İbn Kesir , Buhari'nin anlatımının kopuk olduğuna inanır, ancak Abdur Razzaq'ın Saheeh olması gerekir. Sonuncusuna şu değişiklikler eklendi: "İbn Cerir, Sirin'in Enes bin Malik'in bir kurtuluş sözleşmesi yazmasını istediğini kaydetti ve erteledi, sonra Ömer ona, 'Ona mutlaka bir kurtuluş sözleşmesi yazmalısın' dedi.

İslam Hukuku

Erken İslam

Joseph Schacht'a göre , Muhammed'in bu ayeti telaffuz ettiğini duyanların "atıfta bulunulan işlemin ayrıntılarını bilmesi gerekiyordu ve pasajın en katı yorumu, bunun, mukataba tarafından hazırlanan ve ayrıntılı olarak anlatılan manumisyon sözleşmesiyle özdeş olmadığını gösteriyor. daha sonra İslam'ın ikinci yüzyılındaki eski avukatlar tarafından . " Ayetin ilk yorumu , kararlaştırılan miktarın yarısını ödedikten sonra mukatatın serbest kaldığını ileri sürüyordu . Mekkeli âlim Ata ibn Rabi Rabah'a atfedilen bir diğer erken karar , kölenin dörtte üçünü ödeyerek özgürlüğü elde etmesiydi.

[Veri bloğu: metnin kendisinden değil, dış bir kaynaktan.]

(* ===== verification/SleepLock.v ===== *)
(** * Sleep locks

    [kernel/sleeplock.c].  A sleep lock records whether it is held and by which
    process.  Its inner spin lock makes each of the three operations atomic, so
    each is one step here; taking a held lock puts the caller to sleep. *)

From S2P Require Import Prelude.

Record sleeplock := SleepLock { sl_locked : bool; sl_pid : Z }.

Definition initsleeplock : sleeplock := SleepLock false 0.

Section ops.
Context {S : Type} (getl : S -> sleeplock) (setl : sleeplock -> S -> S).

Definition acquiresleep (c : chan) (pid : Z) : M S unit :=
  fun s => if sl_locked (getl s) then Sleep c s []
           else Ok tt (setl (SleepLock true pid) s) [].

Definition releasesleep (c : chan) : M S unit :=
  do* modify (setl (SleepLock false 0)) in wake c.

Definition holdingsleep (pid : Z) : M S bool :=
  gets (fun s => sl_locked (getl s) && (sl_pid (getl s) =? pid)).
End ops.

Kufe merkezli erken dönem bir İslam hukuku okulunun doktrini , mukatatın değerini ödediği anda serbest kaldığını; diğer çağdaş görüşler, mukatatın ödemelerle orantılı olarak bedelsiz hale gelmesi veya sözleşmenin imzalanmasından hemen sonra serbest kalması, efendisine yapılan ödemelerin olağan borçlar olmasıydı. Nihayet Kufan ​​alimlerinin görüşü galip geldi ve Schacht'a göre bu konumu destekleyen hadisler dolaşıma girdi; önce Muhammed'in arkadaşlarına ve daha sonra Muhammed'in kendisine yansıtıldılar .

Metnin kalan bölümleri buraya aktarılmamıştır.